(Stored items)
(* ===== verification/NfsslowerBpf.v ===== *)
(** * nfsslower: the kernel program

    Models src/bpf/nfsslower.bpf.c: a task is recorded when it first sets up
    its sequence and reported when it exits.  Each firing has the kernel memory
    that it reads ([rpc_mem]): the address of a task is used again for others.
    The exit probe reads the command of the record after deleting the record
    from the map; the kernel may hand the element to an insertion on another CPU
    in between.  [reused] is what the memory of the deleted element holds at
    that read: the identity when nothing interferes. *)

From S2P Require Import Prelude Bpf BpfModel AodEvent NfsiosnoopBpf.

Record rodata := Rodata { min_lat_ns : Z; wakeup_data_size : Z }.

Record nfs_partial_event := NfsPartial { nfscommand : Z; metric : Z }.

Section Program.
Context {RT : BpfRuntime}.
Variable ro : rodata.

Abbreviation env := (kenv event).

Record st := St {
  denylist : hmap Z Z;
  temp : hmap Z nfs_partial_event;
  aodrb : list (event * Z);
}.

Definition set_temp (s : st) (x : hmap Z nfs_partial_event) : st :=
  St (denylist s) x (aodrb s).
Definition submit (s : st) (e : event) (flags : Z) : st :=
  St (denylist s) (temp s) (aodrb s ++ [(e, flags)]).

Definition get_flags (e : env) : Z :=
  if wakeup_data_size ro =? 0 then 0
  else
    let sz := rb_avail e 0 in
    if wakeup_data_size ro <=? sz then BPF_RB_FORCE_WAKEUP else BPF_RB_NO_WAKEUP.

Definition probe_entry (rm : rpc_mem) (e : env) (task : Z) (s : st) : st :=
  let nfscommand := u16 (p_statidx rm task) in
  match bpf_map_lookup_elem (denylist s) nfscommand with
  | Some _ => s
  | None =>
      let pe := NfsPartial nfscommand (ktime e 0) in
      set_temp s (update_elem (temp s) task pe BPF_NOEXIST)
  end.

Definition probe_exit (rm : rpc_mem) (reused : nfs_partial_event -> nfs_partial_event) (e : env)
    (task : Z) (s : st) : st :=
  match bpf_map_lookup_elem (temp s) task with
  | None => s
  | Some pe =>
      let now := ktime e 0 in
      let latency := u64 (now - latency_ns (metric pe)) in
      let s := set_temp s (delete_elem (temp s) task) in
      if latency <? min_lat_ns ro then s
      else
        match reserve e 0 with
        | None => s
        | Some slot =>
            let ev := {|
              ev_pid := u32 (Z.shiftr (pid_tgid e) 32);
              ev_command := nfscommand (reused pe);
              ev_tool := NFSSLOWER;
              ev_pad := ev_pad slot;
              ev_cmd_end_time_ns := now;
              ev_rqst_id := bpf_ntohl (rq_xid rm task);
              ev_metric := latency;
              ev_task := comm e |} in
            submit s ev (get_flags e)
        end
  end.

Definition nfs4_setup_sequence_entry (rm : rpc_mem) (e : env) (client args res task : Z) (s : st) : st :=
  probe_entry rm e task s.
Definition nfs4_setup_sequence_kprobe (rm : rpc_mem) (e : env) (client args res task : Z) (s : st) : st :=
  probe_entry rm e task s.
Definition rpc_done_entry (rm : rpc_mem) (reused : nfs_partial_event -> nfs_partial_event)
    (e : env) (task : Z) (s : st) : st := probe_exit rm reused e task s.
Definition rpc_done_kprobe (rm : rpc_mem) (reused : nfs_partial_event -> nfs_partial_event)
    (e : env) (task : Z) (s : st) : st := probe_exit rm reused e task s.

(** ** Executions *)

Inductive label :=
| Setup (rm : rpc_mem) (e : env) (task : Z)
| Exit (rm : rpc_mem) (reused : nfs_partial_event -> nfs_partial_event) (e : env) (task : Z).

Definition label_task (l : label) : Z := match l with Setup _ _ t | Exit _ _ _ t => t end.

Definition step (s : st) (l : label) : st :=
  match l with
  | Setup rm e t => nfs4_setup_sequence_entry rm e 0 0 0 t s
  | Exit rm r e t => rpc_done_entry rm r e t s
  end.

Definition exec (ls : list label) (s : st) : st := fold_left step ls s.

(** The report at the exit of a task with record [pe]. *)
Definition reported (rm : rpc_mem) (reused : nfs_partial_event -> nfs_partial_event) (e : env)
    (task : Z) (pe : nfs_partial_event) : list (event * Z) :=
  let latency := u64 (ktime e 0 - metric pe) in
  match reserve e 0 with
  | Some slot =>
      if min_lat_ns ro <=? latency then
        [(Event (u32 (Z.shiftr (pid_tgid e) 32)) (nfscommand (reused pe)) NFSSLOWER
           (ev_pad slot) (ktime e 0) (bpf_ntohl (rq_xid rm task)) latency (comm e), get_flags e)]
      else []
  | None => []
  end.

Lemma nfs_probe_exit_spec rm reused e task s :
  probe_exit rm reused e task s =
  match bpf_map_lookup_elem (temp s) task with
  | None => s
  | Some pe =>
      St (denylist s) (delete_elem (temp s) task) (aodrb s ++ reported rm reused e task pe)
  end.
Proof.
  unfold probe_exit, reported, latency_ns.
  destruct (bpf_map_lookup_elem (temp s) task) as [pe|]; [|done].
  rewrite Z.leb_antisym. destruct (_ <? _); cbn [negb]; destruct (reserve e 0); simpl;
    by rewrite ?app_nil_r.
Qed.

Context {RL : BpfRuntimeLaws RT}.

Lemma nfs_step_other s l t :
  label_task l <> t ->
  bpf_map_lookup_elem (temp (step s l)) t = bpf_map_lookup_elem (temp s) t.
Proof.
  destruct l as [rm e t'|rm r e t']; cbn [label_task step]; intros Ht.
  - unfold nfs4_setup_sequence_entry, probe_entry. case_match; [done|].
    cbn [set_temp temp]. by apply lookup_update_ne.
  - unfold rpc_done_entry. rewrite nfs_probe_exit_spec. case_match; [|done]. cbn [temp].
    rewrite lookup_delete_elem. by rewrite decide_False.
Qed.

Lemma nfs_setup_again s rm e t pe :
  bpf_map_lookup_elem (temp s) t = Some pe ->
  bpf_map_lookup_elem (temp (step s (Setup rm e t))) t = Some pe.
Proof.
  intros Hl. cbn [step]. unfold nfs4_setup_sequence_entry, probe_entry. case_match; [done|].
  cbn [set_temp temp]. rewrite !lookup_view in *. by rewrite update_noexist_keeps by eauto.
Qed.

(** A task that does not exit keeps its first record, however often it sets
    up its sequence. *)
Lemma nfs_exec_keeps ls s t pe :
  Forall (fun l => label_task l = t -> exists rm e, l = Setup rm e t) ls ->
  bpf_map_lookup_elem (temp s) t = Some pe ->
  bpf_map_lookup_elem (temp (exec ls s)) t = Some pe.
Proof.
  intros Hls. revert s. induction Hls as [|l ls Hl Hls IH]; intros s Hs; [done|].
  change (exec (l :: ls) s) with (exec ls (step s l)). apply IH.
  destruct (Z.eq_dec (label_task l) t) as [Ht|Ht].
  - destruct (Hl Ht) as (rm & e & ->). by apply nfs_setup_again.
  - by rewrite nfs_step_other.
Qed.

(** Latency: a task whose procedure is not denied is reported at its exit
    exactly when the time since its first sequence setup reaches the limit,
    however many setups (it retries while it waits for a slot) and whatever
    other tasks come in between; the request is the one of the exit, and if the deleted record is not overwritten
    before it is read again, the report names the recorded procedure. *)
Theorem nfs_task_latency rm rm' e e' t ls s slot reused :
  env_ok e -> env_ok e' ->
  bpf_map_lookup_elem (denylist s) (u16 (p_statidx rm t)) = None ->
  map_view (temp s) !! t = None -> (size (map_view (temp s)) < map_max (temp s))%nat ->
  Forall (fun l => label_task l = t -> exists rm e, l = Setup rm e t) ls ->
  ktime e 0 <= ktime e' 0 -> reserve e' 0 = Some slot ->
  (forall pe, reused pe = pe) ->
  let latency := ktime e' 0 - ktime e 0 in
  let s1 := exec (Setup rm e t :: ls) s in
  let s2 := exec (Setup rm e t :: ls ++ [Exit rm' reused e' t]) s in
  bpf_map_lookup_elem (temp s2) t = None /\
  aodrb s2 = aodrb s1 ++
    if min_lat_ns ro <=? latency then
      [(Event (u32 (Z.shiftr (pid_tgid e') 32)) (u16 (p_statidx rm t)) NFSSLOWER
         (ev_pad slot) (ktime e' 0) (bpf_ntohl (rq_xid rm' t)) latency (comm e'), get_flags e')]
    else [].
Proof.
  intros He He' Hdeny Habs Hroom Hls Hle Hslot Hreused latency s1 s2.
  assert (s2 = step s1 (Exit rm' reused e' t)) as ->.
  { unfold s2, s1, exec. by rewrite app_comm_cons, fold_left_app. }
  assert (bpf_map_lookup_elem (temp s1) t =
    Some (NfsPartial (u16 (p_statidx rm t)) (ktime e 0))) as Hl.
  { change s1 with (exec ls (step s (Setup rm e t))). apply nfs_exec_keeps; [done|].
    cbn [step].
    unfold nfs4_setup_sequence_entry, probe_entry. rewrite Hdeny. cbn [set_temp temp].
    rewrite lookup_view, update_noexist_view by done. apply lookup_insert_eq. }
  cbn [step]. unfold rpc_done_entry. rewrite nfs_probe_exit_spec, Hl. cbn [temp aodrb]. split.
  - rewrite lookup_delete_elem. by rewrite decide_True.
  - unfold reported. rewrite Hslot, Hreused. cbn [metric nfscommand].
    rewrite wrapu_small; [done|].
    pose proof (ktime_u64 e He 0). pose proof (ktime_u64 e' He' 0). unfold fits_u in *. lia.
Qed.

End Program.

(** ** The theorems at concrete inputs *)

Definition booted : st :=
  St (update_elem (map_create 70) 9 1 BPF_ANY) (map_create 8) [].
Definition demo_ro : rodata := Rodata 10000000 0.

(** Two setups, then the exit after 20 milliseconds. *)
Lemma nfs_task_latency_witness :
  aodrb (exec demo_ro
    [Setup demo_rm (at_ns 7 1000) 0x9000; Setup demo_rm (at_ns 7 9000) 0x9000;
     Exit demo_rm id (at_ns 8 20001000) 0x9000] booted) =
  [(Event 8 3 NFSSLOWER 0 20001000 0x01020304 20000000 (pad 16 (bytes "demo")), 0)].
Proof.
  destruct (nfs_task_latency demo_ro demo_rm demo_rm (at_ns 7 1000) (at_ns 8 20001000) 0x9000
    [Setup demo_rm (at_ns 7 9000) 0x9000] booted slot0 id) as [_ H];
    [apply demo_env_ok, demo_mem_ok|apply demo_env_ok, demo_mem_ok|vm_compute; reflexivity
    |vm_compute; reflexivity|vm_compute; lia|apply Forall_singleton; eauto|vm_compute; congruence
    |vm_compute; reflexivity|reflexivity|].
  cbn [app] in H. rewrite H. vm_compute. reflexivity.
Defined.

• _What to work on_: Look through the entries, and return every line that the word "when" appears in.

• _Answer to the exercise_:
    Models src/bpf/nfsslower.bpf.c: a task is recorded when it first sets up
    its sequence and reported when it exits.  Each firing has the kernel memory
    that read: the identity when nothing interferes. *)
    exactly when the time since its first sequence setup reaches the limit,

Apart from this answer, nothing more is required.